- **REQUIREMENT**: How does the data below read from its first line through the line containing "(ffmpeg_args filePath t))"? Print those lines exactly.

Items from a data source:
(** [splitFile] always comes back: the probing loop never runs out of
    fuel, and the only way not to return is the panic of the planner. *)
Lemma splitFile_total (filePath : string) (chunkSize bitrateKbps : Z) (w : World) :
  (∃ r w', splitFile env filePath chunkSize bitrateKbps w = (Returns r, w')) ∨
  (calculateSegmentTime chunkSize bitrateKbps = None ∧
   splitFile env filePath chunkSize bitrateKbps w
     = (Panics "runtime error: integer divide by zero", w)).
Proof.
  destruct (calculateSegmentTime chunkSize bitrateKbps) as [t|] eqn:Ht.
  - left.
    destruct (run_tool env (record (splitting_log t) w) "ffmpeg"
                (ffmpeg_args filePath t)) as [[disk out] [e|]] eqn:Htool.
    + eexists _, _. by apply (splitFile_run_err env _ _ _ _ t disk out e).
    + destruct (first_missing_exists disk filePath) as (n & _ & Hn).
      eexists _, _. by apply (splitFile_run_ok env _ _ _ _ t disk out n).
  - right. split; [done|]. unfold splitFile. by rewrite Ht.
Qed.

End SegmentationResult.

Lemma splitFile_returns_tool_error_witness :
  ∃ partFiles,
    returned (splitFile (Scenario.env 0 None) "song.mp3" maxFileSize bitrateKBps
                Scenario.big_song) = Some (partFiles, None) ∧
    (@None string = None →
     files Scenario.big_song !! partFilename "song.mp3" 0 = None →
     partFiles = []).
Proof.
  apply (splitFile_returns_tool_error (Scenario.env 0 None) "song.mp3"
           maxFileSize bitrateKBps Scenario.big_song 3136
           (files Scenario.big_song) "done" None).
  - vm_compute. reflexivity.
  - reflexivity.
Defined.

(** C2 fails as stated: the segmentation call succeeds, no part file is on
    the disk, and [splitFile] reports success with an empty part list. *)
Lemma splitFile_empty_success :
  let env := Scenario.env 0 None in
  let w := Scenario.big_song in
  (run_tool env (record (splitting_log 3136) w) "ffmpeg"
     (ffmpeg_args "song.mp3" 3136)).2 = None ∧
  returned (splitFile env "song.mp3" maxFileSize bitrateKBps w) = Some ([], None).
Proof. split; vm_compute; reflexivity. Qed.

(** ** The size gate *)

Section SizeGate.

Context (env : Env).

Lemma new_events_app (w : World) (disk : gmap string Z) (evs : list Event) :
  new_events w (mkWorld disk (trace w ++ evs)) = evs.
Proof. unfold new_events; simpl. by rewrite drop_app_length. Qed.

Lemma planned_segment_time : calculateSegmentTime maxFileSize bitrateKBps = Some 3136.
Proof. vm_compute. reflexivity. Qed.

Lemma checkAndSendFile_direct (filePath : string) (chatID : Z) (w : World) (sz : Z) :
  files w !! filePath = Some sz →
  sz ≤ maxFileSize →
  checkAndSendFile env filePath chatID w =
    (Returns (String.app "error sending file: " <$>
                tg_send env (record (EvStat filePath) w) (NewAudio chatID filePath)),
     after_delivery chatID [filePath] (record (EvStat filePath) w)).
Proof.
  intros Hsz Hle. unfold checkAndSendFile. io_simpl. rewrite Hsz.
  rewrite decide_False by lia.
  fold (record (EvStat filePath) w). rewrite sendFile_run.
  by destruct (tg_send env _ _).
Qed.

Lemma checkAndSendFile_split_err (filePath : string) (chatID : Z) (w : World)
    (sz : Z) (disk : gmap string Z) (out e : string) :
  files w !! filePath = Some sz →
  sz > maxFileSize →
  run_tool env (ffmpeg_call_world filePath w) "ffmpeg" (ffmpeg_args filePath 3136)
    = (disk, out, Some e) →
  checkAndSendFile env filePath chatID w =
    (Returns (Some ("error splitting file: " +:+ e)),
     mkWorld disk
       (trace w ++ [EvStat filePath; exceeds_log; splitting_log 3136;
                    EvExec "ffmpeg" (ffmpeg_args filePath 3136);
                    EvLog ("Error splitting file with ffmpeg: " +:+ e
                           +:+ String (Ascii.ascii_of_nat 10) out)])).
Proof.
  intros Hsz Hgt Htool. unfold checkAndSendFile. io_simpl. rewrite Hsz.
  rewrite decide_True by lia.
  match goal with
  | |- context [splitFile env _ _ _ ?w1] =>
      change w1 with (split_call_world filePath w)
  end.
  rewrite (splitFile_run_err env _ _ _ _ 3136 disk out e planned_segment_time Htool).
  unfold split_call_world, record; simpl. by rewrite <- !app_assoc.
Qed.

Lemma checkAndSendFile_split_ok (filePath : string) (chatID : Z) (w : World)
    (sz : Z) (disk : gmap string Z) (out : string) :
  files w !! filePath = Some sz →
  sz > maxFileSize →
  run_tool env (ffmpeg_call_world filePath w) "ffmpeg" (ffmpeg_args filePath 3136)
    = (disk, out, None) →
  ∃ (n k : nat) (err : option string),
    first_missing disk filePath n ∧
    checkAndSendFile env filePath chatID w =
      (Returns err,
       after_delivery chatID (take k (part_names filePath n))
         (mkWorld disk
            (trace w ++ [EvStat filePath; exceeds_log; splitting_log 3136;
                         EvExec "ffmpeg" (ffmpeg_args filePath 3136)]
                     ++ map (probe_event filePath) (seq 0 (S n))
                     ++ [split_done_log n]))) ∧
    (k ≤ n)%nat ∧ (err = None → k = n).
Proof.
  intros Hsz Hgt Htool.
  destruct (first_missing_exists disk filePath) as (n & _ & Hn).
  unfold checkAndSendFile. io_simpl. rewrite Hsz.
  rewrite decide_True by lia.
  match goal with
  | |- context [splitFile env _ _ _ ?w1] =>
      change w1 with (split_call_world filePath w)
  end.
  rewrite (splitFile_run_ok env _ _ _ _ 3136 disk out n planned_segment_time Htool Hn).
  match goal with
  | |- context [sendParts env ?ps chatID ?w1] =>
      destruct (sendParts_prefix env ps chatID w1) as (k & err & Hrun & Hk & Hall)
  end.
  exists n, k, err. split; [done|].
  unfold part_names in Hk, Hall. rewrite length_map, length_seq in Hk, Hall.
  split; [|done].
  rewrite Hrun. do 2 f_equal.
  unfold split_call_world, record; simpl. by rewrite <- !app_assoc.
Qed.

End SizeGate.

Section Routing.

Context (env : Env).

- **SOLUTION TO THIS PROBLEM**:
(** [splitFile] always comes back: the probing loop never runs out of
    fuel, and the only way not to return is the panic of the planner. *)
Lemma splitFile_total (filePath : string) (chunkSize bitrateKbps : Z) (w : World) :
  (∃ r w', splitFile env filePath chunkSize bitrateKbps w = (Returns r, w')) ∨
  (calculateSegmentTime chunkSize bitrateKbps = None ∧
   splitFile env filePath chunkSize bitrateKbps w
     = (Panics "runtime error: integer divide by zero", w)).
Proof.
  destruct (calculateSegmentTime chunkSize bitrateKbps) as [t|] eqn:Ht.
  - left.
    destruct (run_tool env (record (splitting_log t) w) "ffmpeg"
                (ffmpeg_args filePath t)) as [[disk out] [e|]] eqn:Htool.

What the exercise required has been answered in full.